Every line from the one containing "cnt (wblk <$> tag" to the one containing "by (unfold wblk" in the records below, both included, must be set down exactly, and no other line.
:: Data provided ::
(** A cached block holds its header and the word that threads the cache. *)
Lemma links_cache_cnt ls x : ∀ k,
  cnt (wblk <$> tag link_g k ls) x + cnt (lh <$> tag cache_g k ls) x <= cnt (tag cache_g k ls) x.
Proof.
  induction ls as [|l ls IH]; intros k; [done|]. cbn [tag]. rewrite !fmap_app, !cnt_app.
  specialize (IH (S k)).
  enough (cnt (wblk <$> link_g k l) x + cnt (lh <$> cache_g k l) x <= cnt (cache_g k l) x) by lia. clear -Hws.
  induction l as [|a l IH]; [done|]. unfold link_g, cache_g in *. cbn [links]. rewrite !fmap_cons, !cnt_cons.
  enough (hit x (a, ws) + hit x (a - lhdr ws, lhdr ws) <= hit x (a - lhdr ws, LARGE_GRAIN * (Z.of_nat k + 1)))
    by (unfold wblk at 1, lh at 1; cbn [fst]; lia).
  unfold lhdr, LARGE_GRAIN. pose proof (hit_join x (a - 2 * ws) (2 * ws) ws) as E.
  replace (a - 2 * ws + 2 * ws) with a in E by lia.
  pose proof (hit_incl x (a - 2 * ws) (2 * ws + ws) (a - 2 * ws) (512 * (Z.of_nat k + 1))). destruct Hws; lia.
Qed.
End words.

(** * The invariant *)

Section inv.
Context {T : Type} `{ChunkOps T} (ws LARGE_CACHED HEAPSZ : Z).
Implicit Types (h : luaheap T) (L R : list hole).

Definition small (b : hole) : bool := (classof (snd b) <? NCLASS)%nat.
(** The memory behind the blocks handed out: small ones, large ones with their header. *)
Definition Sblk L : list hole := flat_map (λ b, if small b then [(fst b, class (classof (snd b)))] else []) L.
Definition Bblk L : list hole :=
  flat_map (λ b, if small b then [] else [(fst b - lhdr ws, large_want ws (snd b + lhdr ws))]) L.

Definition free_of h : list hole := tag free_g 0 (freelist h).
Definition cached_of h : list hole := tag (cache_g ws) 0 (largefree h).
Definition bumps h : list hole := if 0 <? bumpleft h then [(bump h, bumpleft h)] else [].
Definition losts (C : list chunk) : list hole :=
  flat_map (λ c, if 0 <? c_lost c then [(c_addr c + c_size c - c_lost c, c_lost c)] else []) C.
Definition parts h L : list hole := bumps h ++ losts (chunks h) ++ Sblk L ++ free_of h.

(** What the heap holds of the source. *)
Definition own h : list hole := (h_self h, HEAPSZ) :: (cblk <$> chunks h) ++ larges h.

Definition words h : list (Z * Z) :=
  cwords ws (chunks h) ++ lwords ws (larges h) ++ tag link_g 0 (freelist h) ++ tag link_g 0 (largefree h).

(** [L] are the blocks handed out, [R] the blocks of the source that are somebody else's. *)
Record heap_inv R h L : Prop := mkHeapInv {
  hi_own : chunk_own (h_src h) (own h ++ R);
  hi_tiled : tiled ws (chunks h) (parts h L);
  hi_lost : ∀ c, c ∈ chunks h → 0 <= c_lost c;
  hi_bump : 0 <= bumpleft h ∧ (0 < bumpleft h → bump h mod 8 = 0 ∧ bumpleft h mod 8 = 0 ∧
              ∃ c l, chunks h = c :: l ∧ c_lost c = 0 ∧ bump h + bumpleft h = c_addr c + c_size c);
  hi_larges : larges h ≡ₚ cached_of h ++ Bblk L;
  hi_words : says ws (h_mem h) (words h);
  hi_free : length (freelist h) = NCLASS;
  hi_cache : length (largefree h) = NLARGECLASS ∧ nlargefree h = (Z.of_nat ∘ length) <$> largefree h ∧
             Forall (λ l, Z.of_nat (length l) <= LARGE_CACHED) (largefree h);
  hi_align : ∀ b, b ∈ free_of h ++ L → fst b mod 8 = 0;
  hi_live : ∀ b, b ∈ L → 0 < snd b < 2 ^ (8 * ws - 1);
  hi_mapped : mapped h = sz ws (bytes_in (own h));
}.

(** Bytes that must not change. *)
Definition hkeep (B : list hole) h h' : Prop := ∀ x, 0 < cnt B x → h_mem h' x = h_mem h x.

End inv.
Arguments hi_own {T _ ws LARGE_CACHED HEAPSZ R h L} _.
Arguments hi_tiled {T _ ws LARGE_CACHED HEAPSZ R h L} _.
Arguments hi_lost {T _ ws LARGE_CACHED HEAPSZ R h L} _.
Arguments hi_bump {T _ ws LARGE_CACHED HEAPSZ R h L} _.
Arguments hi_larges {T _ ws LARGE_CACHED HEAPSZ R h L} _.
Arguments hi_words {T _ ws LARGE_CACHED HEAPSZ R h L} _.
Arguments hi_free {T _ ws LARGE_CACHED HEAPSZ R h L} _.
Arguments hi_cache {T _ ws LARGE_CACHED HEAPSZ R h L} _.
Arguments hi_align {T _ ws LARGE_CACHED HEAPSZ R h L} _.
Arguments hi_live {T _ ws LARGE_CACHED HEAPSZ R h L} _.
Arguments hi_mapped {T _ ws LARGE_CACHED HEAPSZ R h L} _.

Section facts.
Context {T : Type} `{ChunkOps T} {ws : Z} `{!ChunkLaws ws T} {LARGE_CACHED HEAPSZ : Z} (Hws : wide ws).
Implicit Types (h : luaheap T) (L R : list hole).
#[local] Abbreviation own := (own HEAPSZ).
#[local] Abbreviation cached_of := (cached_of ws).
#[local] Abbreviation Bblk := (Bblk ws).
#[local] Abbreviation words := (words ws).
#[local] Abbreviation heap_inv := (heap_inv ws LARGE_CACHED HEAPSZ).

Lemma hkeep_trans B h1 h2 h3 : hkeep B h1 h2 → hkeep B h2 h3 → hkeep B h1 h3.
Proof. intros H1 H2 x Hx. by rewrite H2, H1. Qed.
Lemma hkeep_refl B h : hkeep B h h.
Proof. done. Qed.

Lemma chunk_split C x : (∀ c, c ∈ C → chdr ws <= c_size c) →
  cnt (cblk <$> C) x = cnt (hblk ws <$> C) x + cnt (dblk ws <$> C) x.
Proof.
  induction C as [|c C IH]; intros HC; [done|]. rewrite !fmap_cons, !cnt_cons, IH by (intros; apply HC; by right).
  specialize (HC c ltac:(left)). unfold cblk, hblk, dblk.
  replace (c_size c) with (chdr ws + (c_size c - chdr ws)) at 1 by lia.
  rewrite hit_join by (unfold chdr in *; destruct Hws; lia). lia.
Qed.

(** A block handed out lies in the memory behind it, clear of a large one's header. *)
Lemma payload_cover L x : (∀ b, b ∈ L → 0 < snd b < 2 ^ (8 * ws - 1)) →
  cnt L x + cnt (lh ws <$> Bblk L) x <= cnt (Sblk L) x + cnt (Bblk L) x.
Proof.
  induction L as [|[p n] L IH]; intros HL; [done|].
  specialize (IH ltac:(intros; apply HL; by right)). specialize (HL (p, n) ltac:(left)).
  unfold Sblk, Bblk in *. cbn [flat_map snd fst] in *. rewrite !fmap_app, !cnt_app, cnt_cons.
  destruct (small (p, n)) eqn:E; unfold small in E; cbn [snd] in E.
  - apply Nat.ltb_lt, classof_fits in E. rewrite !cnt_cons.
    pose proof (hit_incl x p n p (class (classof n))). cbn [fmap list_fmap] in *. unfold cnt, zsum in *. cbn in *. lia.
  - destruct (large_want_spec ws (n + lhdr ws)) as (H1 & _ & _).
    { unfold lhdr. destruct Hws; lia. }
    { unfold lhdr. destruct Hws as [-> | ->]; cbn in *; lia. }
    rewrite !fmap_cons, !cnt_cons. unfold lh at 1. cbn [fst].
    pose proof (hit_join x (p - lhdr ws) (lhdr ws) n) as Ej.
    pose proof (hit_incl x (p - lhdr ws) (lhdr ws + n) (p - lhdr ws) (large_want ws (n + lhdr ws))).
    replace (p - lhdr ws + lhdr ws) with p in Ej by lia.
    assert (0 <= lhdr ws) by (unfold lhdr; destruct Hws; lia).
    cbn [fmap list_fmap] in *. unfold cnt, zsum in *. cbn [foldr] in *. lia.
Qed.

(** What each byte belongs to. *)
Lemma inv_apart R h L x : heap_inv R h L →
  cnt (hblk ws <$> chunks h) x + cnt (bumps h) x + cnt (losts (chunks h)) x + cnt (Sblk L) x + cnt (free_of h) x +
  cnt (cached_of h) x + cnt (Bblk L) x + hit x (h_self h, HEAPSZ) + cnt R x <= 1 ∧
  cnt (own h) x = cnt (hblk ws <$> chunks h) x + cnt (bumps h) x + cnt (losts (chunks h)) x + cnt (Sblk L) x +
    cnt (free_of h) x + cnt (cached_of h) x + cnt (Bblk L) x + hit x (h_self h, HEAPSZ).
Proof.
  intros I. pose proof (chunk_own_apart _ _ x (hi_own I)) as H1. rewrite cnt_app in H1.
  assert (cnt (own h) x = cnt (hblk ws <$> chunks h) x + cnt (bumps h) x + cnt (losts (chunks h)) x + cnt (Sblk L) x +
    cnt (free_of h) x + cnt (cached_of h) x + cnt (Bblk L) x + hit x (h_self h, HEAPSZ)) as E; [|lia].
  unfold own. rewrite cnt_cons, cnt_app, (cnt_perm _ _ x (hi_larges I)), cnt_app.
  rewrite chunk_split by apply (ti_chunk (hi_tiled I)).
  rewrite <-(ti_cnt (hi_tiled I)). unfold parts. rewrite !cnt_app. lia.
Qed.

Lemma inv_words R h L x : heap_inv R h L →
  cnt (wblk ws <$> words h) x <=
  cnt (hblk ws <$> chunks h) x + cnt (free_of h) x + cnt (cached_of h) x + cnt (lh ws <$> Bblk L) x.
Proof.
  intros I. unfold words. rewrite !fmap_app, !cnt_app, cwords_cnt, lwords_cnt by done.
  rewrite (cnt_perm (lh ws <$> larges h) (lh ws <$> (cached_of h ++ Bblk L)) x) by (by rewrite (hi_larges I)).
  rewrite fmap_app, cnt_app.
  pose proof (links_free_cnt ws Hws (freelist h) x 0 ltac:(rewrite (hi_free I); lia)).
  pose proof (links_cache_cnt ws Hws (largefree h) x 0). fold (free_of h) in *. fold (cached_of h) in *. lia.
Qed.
:::
> [Solution to this exercise]:
  cnt (wblk <$> tag link_g k ls) x + cnt (lh <$> tag cache_g k ls) x <= cnt (tag cache_g k ls) x.
Proof.
  induction ls as [|l ls IH]; intros k; [done|]. cbn [tag]. rewrite !fmap_app, !cnt_app.
  specialize (IH (S k)).
  enough (cnt (wblk <$> link_g k l) x + cnt (lh <$> cache_g k l) x <= cnt (cache_g k l) x) by lia. clear -Hws.
  induction l as [|a l IH]; [done|]. unfold link_g, cache_g in *. cbn [links]. rewrite !fmap_cons, !cnt_cons.
  enough (hit x (a, ws) + hit x (a - lhdr ws, lhdr ws) <= hit x (a - lhdr ws, LARGE_GRAIN * (Z.of_nat k + 1)))
    by (unfold wblk at 1, lh at 1; cbn [fst]; lia).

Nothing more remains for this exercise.